▶ _Dataset entries_:
(* ===== verification/HttpServer.v ===== *)
(** * HTTP responses and the server's handlers
    (master/net/http/HttpResponse.h, HttpResponse.cc, HttpServer.cc)

    A response is written into a [Buffer] by a sequence of appends.  The
    server's [onMessage] parses what arrived on a connection and answers; what
    it asks of the connection is returned as a list of operations, and the
    user's [HttpCallback] is a parameter. *)
From S2P Require Import Prelude CxxString StdContainers Buffer HttpContext.
Local Open Scope Z_scope.

Definition kUnknownStatus : Z := 0.
Definition k200Ok : Z := 200.
Definition k301MovedPermanently : Z := 301.
Definition k400BadRequest : Z := 400.
Definition k404NotFound : Z := 404.

Record HttpResponse := MkResponse {
  resp_headers : list (bytes * bytes);
  statusCode_ : Z;
  statusMessage_ : bytes;
  closeConnection_ : bool;
  body_ : bytes;
}.

Definition HttpResponse_new (close : bool) : HttpResponse := MkResponse [] kUnknownStatus [] close [].

Definition setStatusCode (c : Z) (r : HttpResponse) : HttpResponse :=
  MkResponse (resp_headers r) c (statusMessage_ r) (closeConnection_ r) (body_ r).
Definition setStatusMessage (m : bytes) (r : HttpResponse) : HttpResponse :=
  MkResponse (resp_headers r) (statusCode_ r) m (closeConnection_ r) (body_ r).
Definition setCloseConnection (on : bool) (r : HttpResponse) : HttpResponse :=
  MkResponse (resp_headers r) (statusCode_ r) (statusMessage_ r) on (body_ r).
Definition setBody (b : bytes) (r : HttpResponse) : HttpResponse :=
  MkResponse (resp_headers r) (statusCode_ r) (statusMessage_ r) (closeConnection_ r) b.
Definition addHeader (key value : bytes) (r : HttpResponse) : HttpResponse :=
  MkResponse (smap_insert key value (resp_headers r)) (statusCode_ r) (statusMessage_ r)
    (closeConnection_ r) (body_ r).
Definition setContentType (t : bytes) (r : HttpResponse) : HttpResponse := addHeader s!"Content-Type" t r.

(** [snprintf(buf, sizeof buf, ...)] with [char buf[32]]. *)
Definition snprintf32 (s : bytes) : bytes := ztake 31 s.

Fixpoint append_headers (hs : list (bytes * bytes)) : ST Buffer unit :=
  match hs with
  | [] => mret ()
  | (k, v) :: hs' =>
      append k ;; append s!": " ;; append v ;; append kCRLF ;; append_headers hs'
  end.

Definition appendToBuffer (r : HttpResponse) : ST Buffer unit :=
  append (snprintf32 (s!"HTTP/1.1 " ++ dec_int (statusCode_ r) ++ s!" ")) ;;
  append (statusMessage_ r) ;;
  append kCRLF ;;
  (if closeConnection_ r
   then append (s!"Connection: close" ++ kCRLF)
   else
     append (snprintf32 (s!"Content-Length: " ++ dec_nat (zlen (body_ r)) ++ kCRLF)) ;;
     append (s!"Connection: Keep-Alive" ++ kCRLF)) ;;
  append_headers (resp_headers r) ;;
  append kCRLF ;;
  append (body_ r).

Definition defaultHttpCallback (req : HttpRequest) (resp : HttpResponse) : HttpResponse :=
  setCloseConnection true (setStatusMessage s!"Not Found" (setStatusCode k404NotFound resp)).

(** What a handler asks of its [TcpConnection]. *)
Inductive conn_op := Send (data : bytes) | Shutdown.

Section Server.
Context (httpCallback : HttpRequest → HttpResponse → HttpResponse).

Definition should_close (req : HttpRequest) : bool :=
  let connection := getHeader s!"Connection" req in
  bool_decide (connection = s!"close") ||
  (bool_decide (version_ req = kHttp10) && negb (bool_decide (connection = s!"Keep-Alive"))).

(** [conn->send(&buf)] sends the readable bytes. *)
Definition onRequest (req : HttpRequest) : outcome (list conn_op) :=
  let response := httpCallback req (HttpResponse_new (should_close req)) in
  let '(o, buf) := appendToBuffer response (Buffer_new kInitialSize) in
  _ ← o;
  data ← read_at (peek buf) (readableBytes buf) (buffer_ buf);
  Ret (Send data :: (if closeConnection_ response then [Shutdown] else [])).

Definition onMessage (receiveTime : Z) : ST (HttpContext * Buffer) (list conn_op) :=
  ok ← parseRequest receiveTime;
  let bad := if ok : bool then []
             else [Send (s!"HTTP/1.1 400 Bad Request" ++ kCRLF ++ kCRLF); Shutdown] in
  s ← st_get;
  if gotAll s.1 then
    answer ← lift (onRequest (request_ s.1));
    st_put (reset s.1, s.2) ;;
    mret (bad ++ answer)
  else mret bad.
End Server.

(** ** The text of a response *)
Fixpoint headers_text (hs : list (bytes * bytes)) : bytes :=
  match hs with
  | [] => []
  | (k, v) :: hs' => k ++ s!": " ++ v ++ kCRLF ++ headers_text hs'
  end.

Definition response_text (r : HttpResponse) : bytes :=
  (s!"HTTP/1.1 " ++ dec_int (statusCode_ r) ++ s!" ") ++ statusMessage_ r ++ kCRLF ++
  (if closeConnection_ r then s!"Connection: close" ++ kCRLF
   else (s!"Content-Length: " ++ dec_nat (zlen (body_ r)) ++ kCRLF) ++
        s!"Connection: Keep-Alive" ++ kCRLF) ++
  headers_text (resp_headers r) ++ kCRLF ++ body_ r.

Section Text.
Implicit Types (b : Buffer) (q : bytes).

Lemma append_queue n b q x :
  queue_repr n b q → n + zlen x ≤ max_size →
  ∃ b', append x b = (Ret (), b') ∧ queue_repr (n + zlen x) b' (q ++ x).
Proof.
  intros Hq Hm. destruct (run_bcmd_step (BAppend x) b q n Hq eq_refl Hm) as [_ (b' & Hr & Hq')].
  simpl in Hr, Hq'. unfold mbind, ST_bind in Hr.
  destruct (append x b) as [[[]| | |] b1]; [|discriminate Hr..].
  injection Hr as <-. by exists b1.
Qed.

(** [m] appends exactly [x]. *)
Definition appends (m : ST Buffer unit) (x : bytes) : Prop :=
  ∀ n b q, queue_repr n b q → n + zlen x ≤ max_size →
    ∃ b', m b = (Ret (), b') ∧ queue_repr (n + zlen x) b' (q ++ x).

Lemma appends_append x : appends (append x) x.
Proof. intros n b q. apply append_queue. Qed.

Lemma appends_ret : appends (mret ()) [].
Proof. intros n b q Hq _. exists b. by rewrite app_nil_r, Z.add_0_r. Qed.

Lemma appends_bind m k x y : appends m x → appends k y → appends (m ;; k) (x ++ y).
Proof.
  intros Hx Hy n b q Hq Hm. rewrite zlen_app in Hm.
  pose proof (zlen_nonneg x). pose proof (zlen_nonneg y).
  destruct (Hx n b q Hq) as (b1 & H1 & Hq1); [lia|].
  destruct (Hy _ b1 _ Hq1) as (b2 & H2 & Hq2); [lia|].
  exists b2. rewrite (ST_bind_eq _ _ _ _ _ H1). split; [done|].
  rewrite zlen_app, app_assoc, Z.add_assoc. done.
Qed.

Lemma appends_headers hs : appends (append_headers hs) (headers_text hs).
Proof.
  induction hs as [|[k v] hs IH]; cbn [append_headers headers_text]; [apply appends_ret|].
  do 4 (apply appends_bind; [apply appends_append|]). apply IH.
Qed.

Lemma snprintf32_fits s : zlen s ≤ 31 → snprintf32 s = s.
Proof. intros H. unfold snprintf32, ztake. apply take_ge. unfold zlen in H. lia. Qed.

Lemma zlen_dec_int z : in_s 32 z → zlen (dec_int z) ≤ 11.
Proof.
  intros [H1 H2]. simpl in *. unfold dec_int. case_if.
  - rewrite zlen_app. change (zlen s!"-") with 1.
    pose proof (dec_nat_length 10 (- z) ltac:(lia) ltac:(simpl; lia)). lia.
  - pose proof (dec_nat_length 10 z ltac:(lia) ltac:(simpl; lia)). lia.
Qed.

(** A response whose numbers fit the 32-byte line buffer. *)
Definition response_ok (r : HttpResponse) : Prop :=
  in_s 32 (statusCode_ r) ∧ zlen (body_ r) < 10 ^ 13.

Lemma appends_response r : response_ok r → appends (appendToBuffer r) (response_text r).
Proof.
  intros [Hs Hb]. unfold appendToBuffer, response_text.
  pose proof (zlen_dec_int _ Hs). pose proof (zlen_nonneg (body_ r)).
  pose proof (dec_nat_length 13 (zlen (body_ r)) ltac:(lia) (conj (zlen_nonneg _) Hb)) as Hd.
  change (Z.of_nat 13) with 13 in Hd.
  rewrite (snprintf32_fits (s!"HTTP/1.1 " ++ _)).
  2:{ rewrite !zlen_app. change (zlen s!"HTTP/1.1 ") with 9. change (zlen s!" ") with 1. lia. }
  rewrite snprintf32_fits.
  2:{ rewrite !zlen_app. change (zlen s!"Content-Length: ") with 16. change (zlen kCRLF) with 2. lia. }
  do 3 (apply appends_bind; [apply appends_append|]).
  apply appends_bind.
  { destruct (closeConnection_ r); [apply appends_append|].
    apply appends_bind; apply appends_append. }
  apply appends_bind; [apply appends_headers|].
  apply appends_bind; apply appends_append.
Qed.

Lemma queue_repr_read n b q :
  queue_repr n b q → read_at (peek b) (readableBytes b) (buffer_ b) = Ret q.
Proof.
  intros [(p & _ & Hh) _]. rewrite (holds_readable _ _ _ Hh).
  apply (holds_read _ _ _ _ q [] Hh); [by rewrite app_nil_r|done].
Qed.

Lemma onRequest_answer cb req :
  let resp := cb req (HttpResponse_new (should_close req)) in
  response_ok resp → kCheapPrepend + kInitialSize + zlen (response_text resp) ≤ max_size →
  onRequest cb req = Ret (Send (response_text resp) :: (if closeConnection_ resp then [Shutdown] else [])).
Proof.
  intros resp Hok Hm. unfold onRequest. fold resp.
  destruct (appends_response resp Hok (kCheapPrepend + kInitialSize) (Buffer_new kInitialSize) [])
    as (b' & -> & Hq); [apply queue_repr_new; vm_compute; discriminate|done|].
  simpl. by rewrite (queue_repr_read _ _ _ Hq).
Qed.
End Text.

(** ** Properties *)

(** [appendToBuffer] appends exactly the response's text: the status line,
    the connection and content-length lines, the headers in key order, an
    empty line and the body, with no line truncated; the content length it
    announces is the number of body bytes it writes. *)
Theorem http_response_written (r : HttpResponse) (n : Z) (b : Buffer) (q : bytes) :
  response_ok r → queue_repr n b q → n + zlen (response_text r) ≤ max_size →
  ∃ b', appendToBuffer r b = (Ret (), b') ∧
    slice (peek b') (beginWrite b') (buffer_ b') = q ++ response_text r ∧
    digits_val (dec_nat (zlen (body_ r))) = zlen (body_ r).
Proof.
  intros Hok Hq Hm. destruct (appends_response r Hok n b q Hq Hm) as (b' & Hr & (p & _ & Hh) & _).
  exists b'. split; [done|]. split; [by destruct (holds_slice _ _ _ Hh)|].
  apply dec_nat_val. destruct Hok as [_ Hb]. pose proof (zlen_nonneg (body_ r)). lia.
Qed.

Definition demo_response : HttpResponse :=
  setBody s!"hello" (addHeader s!"Server" s!"m" (setContentType s!"text/plain"
    (setStatusMessage s!"OK" (setStatusCode k200Ok (HttpResponse_new false))))).

Lemma http_response_written_witness :
  ∃ b', appendToBuffer demo_response (Buffer_new 64) = (Ret (), b') ∧
    slice (peek b') (beginWrite b') (buffer_ b') = [] ++ response_text demo_response ∧
    digits_val (dec_nat 5) = 5.
Proof.
  apply (http_response_written demo_response (kCheapPrepend + 64) (Buffer_new 64) []).
  - split; [split; vm_compute; congruence|by vm_compute].
  - apply queue_repr_new; vm_compute; discriminate.
  - vm_compute. discriminate.
Defined.

(** C27: When a well-formed request is at the front of the buffer, [onMessage]
    sends exactly one response, the text of what the callback made of the
    parsed request, and shuts the connection down exactly when that response
    says so; the context is fresh again and the following bytes, even a whole
    second request, wait in the buffer for the next message.  A request line
    that does not parse is answered with 400 and a shutdown, without calling
    the callback. *)
Theorem http_server_answers (cb : HttpRequest → HttpResponse → HttpResponse) (m : Method)
    (path query : bytes) (v : Version) (hs : list (bytes * bytes)) (rest : bytes) (t p : Z) (b : Buffer) :
  request_ok m path query v hs = true → kCheapPrepend ≤ p →
  holds p b (render_request m path query v hs ++ rest) →
  let req := MkRequest m v path query t (header_map hs) in
  let resp := cb req (HttpResponse_new (should_close req)) in
  response_ok resp → kCheapPrepend + kInitialSize + zlen (response_text resp) ≤ max_size →
  ∃ b' p', onMessage cb t (HttpContext_new, b) =
      (Ret (Send (response_text resp) :: (if closeConnection_ resp then [Shutdown] else [])),
       (HttpContext_new, b')) ∧
    holds p' b' rest ∧
    ∀ line b0, cr ∉ line → (processRequestLine line HttpRequest_new).1 = Ret false →
      holds p b0 (line ++ kCRLF ++ rest) →
      (onMessage cb t (HttpContext_new, b0)).1 =
        Ret [Send (s!"HTTP/1.1 400 Bad Request" ++ kCRLF ++ kCRLF); Shutdown].
Proof.
  intros Hok Hp Hh req resp Hrok Hm.
  pose proof (parseRequest_content t HttpContext_new b _ p Hp Hh) as Hres.
  rewrite (parse_rendered m path query v hs rest t) in Hres by done.
  destruct (parseRequest t (HttpContext_new, b)) as [o [c1 b1]] eqn:E.
  cbn [loop_result fst snd] in Hres. destruct Hres as (-> & -> & (p' & _ & Hh') & _).
  exists b1, p'. split; [|split; [done|]].
  - unfold onMessage. rewrite (ST_bind_eq _ _ _ _ _ E). unfold mbind, ST_bind, st_get, lift.
    change (gotAll _) with true. cbn [fst snd request_ app].
    by rewrite onRequest_answer.
  - intros line b0 Hcr Hline Hh0.
    pose proof (parseRequest_content t HttpContext_new b0 _ p Hp Hh0) as Hres.
    unfold parse_bytes in Hres. cbn [parse_content HttpContext_new state_ request_] in Hres.
    rewrite split_line_crlf in Hres by done.
    destruct (processRequestLine line HttpRequest_new) as [o r]. cbn [fst] in Hline. subst o.
    destruct (parseRequest t (HttpContext_new, b0)) as [o [c2 b2]] eqn:E2.
    cbn [loop_result fst snd] in Hres. destruct Hres as (-> & -> & _).
    unfold onMessage. by rewrite (ST_bind_eq _ _ _ _ _ E2).
Qed.

Lemma http_server_answers_witness :
  ∃ b' p', onMessage defaultHttpCallback 7 (HttpContext_new, demo_buffer) =
      (Ret [Send (response_text (defaultHttpCallback HttpRequest_new (HttpResponse_new false))); Shutdown],
       (HttpContext_new, b')) ∧
    holds p' b' s!"next" ∧
    ∀ line b0, cr ∉ line → (processRequestLine line HttpRequest_new).1 = Ret false →
      holds kCheapPrepend b0 (line ++ kCRLF ++ s!"next") →
      (onMessage defaultHttpCallback 7 (HttpContext_new, b0)).1 =
        Ret [Send (s!"HTTP/1.1 400 Bad Request" ++ kCRLF ++ kCRLF); Shutdown].
Proof.
  apply (http_server_answers defaultHttpCallback kGet s!"/a" s!"?x=1" kHttp11
    [(s!"Host", s!"h"); (s!"A", s!"b c")] s!"next" 7 kCheapPrepend demo_buffer).
  - by vm_compute.
  - done.
  - apply demo_buffer_holds.
  - split; [split; vm_compute; congruence|by vm_compute].
  - vm_compute. discriminate.
Defined.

▶ _PROBLEM_: Transcribe the lines above between the line holding "intros Hok Hq" and the line holding "- apply queue_repr_new;", inclusive, exactly as they stand and with nothing added.

▶ _SOLUTION TO THIS PROBLEM_:
  intros Hok Hq Hm. destruct (appends_response r Hok n b q Hq Hm) as (b' & Hr & (p & _ & Hh) & _).
  exists b'. split; [done|]. split; [by destruct (holds_slice _ _ _ Hh)|].
  apply dec_nat_val. destruct Hok as [_ Hb]. pose proof (zlen_nonneg (body_ r)). lia.
Qed.

Definition demo_response : HttpResponse :=
  setBody s!"hello" (addHeader s!"Server" s!"m" (setContentType s!"text/plain"
    (setStatusMessage s!"OK" (setStatusCode k200Ok (HttpResponse_new false))))).

Lemma http_response_written_witness :
  ∃ b', appendToBuffer demo_response (Buffer_new 64) = (Ret (), b') ∧
    slice (peek b') (beginWrite b') (buffer_ b') = [] ++ response_text demo_response ∧
    digits_val (dec_nat 5) = 5.
Proof.
  apply (http_response_written demo_response (kCheapPrepend + 64) (Buffer_new 64) []).
  - split; [split; vm_compute; congruence|by vm_compute].
  - apply queue_repr_new; vm_compute; discriminate.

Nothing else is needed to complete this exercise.